Innes Campbell is a monster. His guitar playing is beyond my ability to describe. His song writing is approaching the esoteric and the band of people he chooses to play with are well versed in his style, structure and musical direction. They are with him wherever he chooses to venture and have also contributed to the creative content of the album. The band members are Markus Karlsen on bass, Michael Patrick on mandolin and viola, George Jackson on fiddle and banjo and Innes Campbell on guitar.
The words and music are both light-hearted and complex. The album is a complex juxtaposition of guitar, mandolin, banjo and fiddle, while vocally delivering a variety of meaningful and sometimes satirical messages. There are no liner notes with this album so I found myself needing to talk to Innes to explore his mind in an attempt to interprut some of the lyrics. I am glad did because I was on a completely different planet with my first attempt at a review – almost abducted by aliens as it were.

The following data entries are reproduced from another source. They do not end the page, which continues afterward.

(** * Diamond House Cleaning: booking and payment core

    A shallow embedding of the server's booking controller, payment
    controller and the Booking / Payment Mongoose models, with the
    properties of the pricing, cancellation, payment-verification, webhook
    and refund paths.

    Conventions of the embedding.
    - A JavaScript [Number] of the booking and payment paths (prices,
      quantities, amounts) is a binary64 [float]; [+], [*], [/] and the
      comparisons are the IEEE 754 operations, each rounding to the
      nearest double.  Instants (milliseconds since the epoch, the value
      of a [Date]) and counters are integers [Z].  The amounts of the
      Coupon model, which are only stored and compared, are read as the
      rationals they denote.
    - A MongoDB collection is the list of its documents in natural
      (insertion) order.  [findOne] returns the first match,
      [findOneAndUpdate] rewrites the first match.
    - Mongoose validates a new document before it runs the [pre('save')]
      hooks, and casts an update document to the schema before it runs the
      query.
    - A request handler is a function from the request and the world to a
      response and the new world.  An exception thrown inside the handler's
      [try] block becomes the 500 response of its [catch] block; writes made
      before the exception stay. *)

From Stdlib Require Import List String Ascii Bool ZArith QArith Qround Lia.
From Stdlib Require Import DecimalString DecimalNat Sorted Permutation.
From Stdlib Require Import Floats.PrimFloat Floats.SpecFloat Floats.FloatOps.
From Stdlib Require Import Floats.FloatAxioms.
From Stdlib Require Import Numbers.Cyclic.Int63.Uint63.
Import ListNotations.

Local Open Scope string_scope.
Local Open Scope Z_scope.

(** ** Identifiers, roles, responses *)

Definition ObjectId := nat.

Inductive Role := customer | staff | admin.

Definition Role_eqb (a b : Role) : bool :=
  match a, b with
  | customer, customer | staff, staff | admin, admin => true
  | _, _ => false
  end.

Module User.
Record t := mk
  { _id : ObjectId;
    email : string;
    role : Role }.
End User.

(** [res.status(code).json({ success, message, data })]; [success] is
    [true] exactly on the 2xx answers of these handlers. *)
Record Response (D : Type) := mkResponse
  { res_status : nat;
    res_message : string;
    res_data : option D }.
Arguments mkResponse {D} _ _ _.
Arguments res_status {D} _.
Arguments res_message {D} _.
Arguments res_data {D} _.

Definition fail {D} (code : nat) (msg : string) : Response D :=
  mkResponse code msg None.

Definition ok {D} (code : nat) (msg : string) (d : D) : Response D :=
  mkResponse code msg (Some d).

(** [res.status(code).send(text)] *)
Definition send (code : nat) (text : string) : Response unit :=
  mkResponse code text None.

(** [a || b] on an optional string: absent and empty are both falsy. *)
Definition or_default (a : option string) (b : string) : string :=
  match a with
  | Some EmptyString | None => b
  | Some s => s
  end.

(** ** Collections *)

Section Collection.
Context {A : Type}.

(** [Model.findOne(filter)] *)
Fixpoint findOne (p : A -> bool) (c : list A) : option A :=
  match c with
  | [] => None
  | d :: c' => if p d then Some d else findOne p c'
  end.

(** [Model.find(filter)] *)
Definition find (p : A -> bool) (c : list A) : list A := filter p c.

(** [Model.countDocuments(filter)] *)
Definition countDocuments (p : A -> bool) (c : list A) : nat :=
  List.length (filter p c).

(** The write of [Model.findOneAndUpdate(filter, update)]: the first
    document that matches is replaced by its update. *)
Fixpoint updateOne (p : A -> bool) (upd : A -> A) (c : list A) : list A :=
  match c with
  | [] => []
  | d :: c' => if p d then upd d :: c' else d :: updateOne p upd c'
  end.

(** [.sort({ key: -1 })]: stable insertion sort, largest key first. *)
Fixpoint insert_desc (key : A -> Z) (d : A) (c : list A) : list A :=
  match c with
  | [] => [d]
  | x :: c' => if key x <? key d then d :: x :: c' else x :: insert_desc key d c'
  end.
Lemma cancel_view_guarded_witness :
  let w := Sample.world "confirmed" "pending" None in
  let gone := Sample.world "cancelled" "pending" None in
  cancel Sample.marta "B1" w = (Http404, w)
  /\ fst (cancel Sample.hana "B1" w) = Response (BookingData (Sample.stay "cancelled")) HTTP_200_OK
  /\ cancel Sample.gebre "B1" gone
     = (Response (Data [("detail", VStr "Cannot cancel a cancelled booking.")])
          HTTP_400_BAD_REQUEST, gone).
Proof.
  intros w gone.
  pose proof (cancel_view_guarded Sample.marta "B1" (Sample.stay "confirmed") w eq_refl)
    as (_ & Hstranger & _).
  pose proof (cancel_view_guarded Sample.hana "B1" (Sample.stay "confirmed") w eq_refl)
    as (_ & _ & _ & Hhost & _).
  pose proof (cancel_view_guarded Sample.gebre "B1" (Sample.stay "cancelled") gone eq_refl)
    as (_ & _ & Hguest & _).
  split; [apply Hstranger; reflexivity |]. split.
  - destruct (Hhost eq_refl eq_refl) as [-> _]. reflexivity.
  - destruct (Hguest eq_refl eq_refl) as [-> _]. reflexivity.
Defined.

(** C4, as the spec has it, fails: a user who is neither the guest nor the
    host of a stored booking asks to cancel it, and the request does not
    fail with [PermissionDenied] but with [Http404]. *)
Lemma cancel_stranger_not_forbidden :
  let w := Sample.world "pending" "pending" None in
  bookings w !! "B1" = Some (Sample.stay "pending")
  /\ User.eqb (Booking.guest (Sample.stay "pending")) Sample.marta = false
  /\ User.eqb (Listing.host (Booking.listing (Sample.stay "pending"))) Sample.marta = false
  /\ cancel Sample.marta "B1" w = (Http404, w)
  /\ forbidden (fst (cancel Sample.marta "B1" w)) = false.
Proof. cbv zeta. repeat split. Qed.

(** C5, as the view has it. Confirming a stored booking succeeds, and saves
    it with status [confirmed], exactly when the user is the listing's host
    and the status is [pending]. A user who is neither guest nor host is
    answered [Http404]; a guest who is not the host is refused with
    [PermissionDenied]; the host is refused with a 400 answer for any other
    status. A refusal leaves the state as it was. *)
Theorem confirm_view_guarded (user : User.t) (pk : string) (b : Booking.t) (w : World) :
  bookings w !! pk = Some b ->
  let party :=
    User.eqb (Booking.guest b) user || User.eqb (Listing.host (Booking.listing b)) user in
  let host := User.eqb (Listing.host (Booking.listing b)) user in
  let confirmed := Booking.set_status "confirmed" b in
  (party = false -> confirm user pk w = (Http404, w))
  /\ (party = true -> host = false ->
        confirm user pk w = (PermissionDenied "Only the listing host can confirm bookings.", w))
  /\ (host = true -> Booking.status b <> "pending" ->
        confirm user pk w
        = (Response
             (Data [("detail", VStr ("Cannot confirm a " +:+ Booking.status b +:+ " booking."))])
             HTTP_400_BAD_REQUEST, w))
  /\ (host = true -> Booking.status b = "pending" ->
        confirm user pk w
        = (Response (BookingData confirmed) HTTP_200_OK, save_booking confirmed w)
        /\ Booking.status confirmed = "confirmed"
        /\ bookings (save_booking confirmed w) !! Booking.booking_id b = Some confirmed)
  /\ (succeeded (fst (confirm user pk w)) = true ->
        host = true /\ Booking.status b = "pending")
  /\ (succeeded (fst (confirm user pk w)) = false ->
        (fst (confirm user pk w) = Http404
         \/ forbidden (fst (confirm user pk w)) = true
         \/ invalid_transition (fst (confirm user pk w)) = true)
        /\ snd (confirm user pk w) = w).
Proof.
  intros Hrow party host confirmed. subst party host confirmed.
  rewrite (confirm_stored user pk b w Hrow). unfold booking_in_queryset.
  destruct (User.eqb (Booking.guest b) user);
    destruct (User.eqb (Listing.host (Booking.listing b)) user); cbn [orb].
  all: destruct (String.eqb_spec (Booking.status b) "pending") as [Hs | Hs].
  all: repeat split; intros; try discriminate; try reflexivity; try congruence.
  all: try apply lookup_insert_eq.
  all: first [left; reflexivity | right; left; reflexivity | right; right; reflexivity].
Qed.

Lemma confirm_view_guarded_witness :
  let w := Sample.world "pending" "pending" None in
  confirm Sample.marta "B1" w = (Http404, w)
  /\ confirm Sample.gebre "B1" w
     = (PermissionDenied "Only the listing host can confirm bookings.", w)
  /\ fst (confirm Sample.hana "B1" w)
     = Response (BookingData (Sample.stay "confirmed")) HTTP_200_OK.
Proof.
  intros w.
  pose proof (confirm_view_guarded Sample.marta "B1" (Sample.stay "pending") w eq_refl)
    as (Hstranger & _).
  pose proof (confirm_view_guarded Sample.gebre "B1" (Sample.stay "pending") w eq_refl)
    as (_ & Hguest & _).
  pose proof (confirm_view_guarded Sample.hana "B1" (Sample.stay "pending") w eq_refl)
    as (_ & _ & _ & Hhost & _).
  split; [apply Hstranger; reflexivity |]. split; [apply Hguest; reflexivity |].
  destruct (Hhost eq_refl eq_refl) as [-> _]. reflexivity.
Defined.

(** C5, as the spec has it, fails: a user who is neither the guest nor the
    host of a stored pending booking asks to confirm it, and the request
    fails with [Http404], which is neither [PermissionDenied] nor the 400
    answer of a status that does not allow the transition. *)
Lemma confirm_stranger_not_found :
  let w := Sample.world "pending" "pending" None in
  bookings w !! "B1" = Some (Sample.stay "pending")
  /\ confirm Sample.marta "B1" w = (Http404, w)
  /\ forbidden (fst (confirm Sample.marta "B1" w)) = false
  /\ invalid_transition (fst (confirm Sample.marta "B1" w)) = false.
Proof. cbv zeta. repeat split. Qed.

(** ** Starting a payment *)

(** C6, as the view has it. A request to start the payment of a stored
    booking is answered [Http404] for a user who is neither its guest nor
    the listing's host, is refused with [PermissionDenied] for the host who
    is not the guest, and is refused with a 400 answer for the guest when
    the booking's payment has a status other than [pending]. In none of
    these cases is anything written or any method of the gateway client
    called, whatever the client. *)
Theorem initiate_payment_view_guarded (chapa_client : ChapaAPIClient) (user : User.t)
    (pk : string) (b : Booking.t) (payment : Payment.t) (w : World) :
  bookings w !! pk = Some b ->
  let party :=
    User.eqb (Booking.guest b) user || User.eqb (Listing.host (Booking.listing b)) user in
  let guest := User.eqb (Booking.guest b) user in
  let answer := initiate_payment chapa_client user pk w in
  (party = false -> answer = (Http404, w))
  /\ (party = true -> guest = false ->
        answer = (PermissionDenied "You can only initiate payment for your own bookings.", w))
  /\ (guest = true ->
      booking_payment w b = Some payment ->
      Payment.status payment <> "pending" ->
        answer
        = (Response
             (Data [("detail",
                     VStr ("Cannot initiate payment for " +:+ Payment.status payment +:+ " payment."))])
             HTTP_400_BAD_REQUEST, w)
        /\ invalid_transition (fst answer) = true)
  /\ (booking_payment w b = Some payment ->
      Payment.status payment <> "pending" ->
        succeeded (fst answer) = false
        /\ snd answer = w
        /\ chapa_calls (snd answer) = chapa_calls w).
Proof.
  intros Hrow party guest answer. subst party guest answer.
  unfold initiate_payment. rewrite (get_booking_queryset w user pk b Hrow).
  change (User.eqb (Booking.guest b) user || User.eqb (Listing.host (Booking.listing b)) user)
    with (booking_in_queryset user b).
  destruct (booking_in_queryset user b) eqn:Hin.
  - unfold initiate_payment_booking, payment_of_booking.
    destruct (User.eqb (Booking.guest b) user); cbn [negb].
    + split; [discriminate |]. split; [discriminate |].
      split; intros; repeat match goal with
        | H : booking_payment _ _ = Some _ |- _ => rewrite H; clear H
        | H : Payment.status _ <> "pending" |- _ =>
            apply String.eqb_neq in H; rewrite H; clear H
        end; repeat split.
    + split; [discriminate |]. split; [reflexivity |]. split; [discriminate |].
      intros _ _. repeat split.
  - unfold booking_in_queryset in Hin. apply orb_false_iff in Hin as [-> _].
    split; [reflexivity |]. split; [discriminate |]. split; [discriminate |].
    intros _ _. repeat split.
Qed.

Some of Innes’s lyrics are self explainatory and others are not. The first track on the album Say Something Nice poses the question of the true value of relationships when they are shallow and insincere. Simply saying what’s needed to score points and satisfy desires. Say something Nice, I’ll never remember it anyway…
The second track on the album, Lady Mondegreen, is a pearler. This requires some in depth explaination and once explained becomes a very clever piece of writing. The song explores the host of misinterpretations on popular songs sung with sometimes poor diction or difficult to understand lyrics. Some examples include the Bob Dylan’s famous protest song Blowing in The Wind where one could hear the words The ants are my friends, is blowing in the wind. Other phrases in the song include Australians let us all ring Joyce from that well know Australian ballad masquerading as an anthem.
The title of the song, Lady Mondegreen stems from a 17th century Scotish poem called The Bonny Earl of O’Moray, in which the last lines read: They have killed The Earl O’Moray and laid him on the green. Thus the misunderstanding creates a partner for the Earl and has her slain in the same moment. The term mondegreen has since become a generic term for a mis-heard song lyric.
The third track on the album is Lead Me Away. This is a delightful instrumental with an Old Time, almost Celtic feel, featuring fiddle, guitar and viola and is written by band member George Jackson.
You Belong Here, written by Michael Patrick is another well penned lyric, supported by a beautiful melody. This is one of the most beautiful songs on the album with a sweet melody and rich harmonies.
There are 5 other tracks on the album, all of with hold musical surprises collared together by this very talented band of Australian based musicians.
I commend this album to you and urge you buy it to support our local artists, not because they are local but because this is a great piece of work.